* **Problem statement**
Below are records; give the number of their lines that hold the word "EmptyString", and write nothing more.

* **Material to process**
(** [d.pop(k)]: the value and the dictionary without the key. *)
Fixpoint dict_pop (k : K) (d : list (K * V)) : outcome (V * list (K * V)) :=
  match d with
  | [] => Raise {| exn_class := KeyError; exn_str := key_str k |}
  | (k', v') :: d' =>
      if eqb k' k then Ret (v', d')
      else match dict_pop k d' with
           | Ret (v, d'') => Ret (v, (k', v') :: d'')
           | Raise e => Raise e
           end
  end.

(** [d.values()] *)
Definition dict_values (d : list (K * V)) : list V := map snd d.
End Dict.

(** [d.get(key, default)] on a JSON object. *)
Definition json_get (key : string) (default : json) (d : list (string * json)) : json :=
  match dict_lookup String.eqb key d with
  | Some v => v
  | None => default
  end.

(** ** Strings *)

Definition nl : string := String (ascii_of_nat 10) EmptyString.

(** [c.lower()] on one ASCII character; other bytes are unchanged. *)
Definition lower_ascii (c : ascii) : ascii :=
  let n := nat_of_ascii c in
  if (Nat.leb 65 n && Nat.leb n 90)%bool then ascii_of_nat (n + 32) else c.

(** [s.lower()] *)
Fixpoint lower (s : string) : string :=
  match s with
  | EmptyString => EmptyString
  | String c s' => String (lower_ascii c) (lower s')
  end.

(** [needle in hay] *)
Fixpoint str_in (needle hay : string) : bool :=
  if String.prefix needle hay then true
  else match hay with
       | EmptyString => false
       | String _ hay' => str_in needle hay'
       end.

(* ===================================================================== *)
(** * The tool server: [good_todo_server.py]                             *)
(* ===================================================================== *)

Module good_todo_server.

(** A todo dictionary.  [updated_at] is the one key that is absent at
    creation and added by the first update. *)
Record Todo : Type := {
  id : Z;
  title : string;
  description : string;
  priority : string;
  completed : bool;
  created_at : string;
  updated_at : option string
}.

(** [class TodoStore] *)
Record TodoStore : Type := {
  todos : list (Z * Todo);
  _next_id : Z
}.

(** [TodoStore.__init__] *)
Definition TodoStore_init : TodoStore := {| todos := []; _next_id := 1 |}.

(** [TodoStore.get_next_id] *)
Definition get_next_id : Py TodoStore Z :=
  fun self =>
    let current_id := _next_id self in
    ({| todos := todos self; _next_id := _next_id self + 1 |}, Ret current_id).

(** The dictionaries the four tools return. *)
Inductive Reply : Type :=
| TodoReply (success : bool) (todo : Todo)
| DeletedReply (success : bool) (deleted_todo : Todo)
| ErrorReply (success : bool) (error : string)
| ListReply (todos : list Todo) (count total : nat).

(** [reply["success"]], absent from a listing. *)
Definition success (r : Reply) : option bool :=
  match r with
  | TodoReply b _ | DeletedReply b _ | ErrorReply b _ => Some b
  | ListReply _ _ _ => None
  end.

* **Result of the task**
3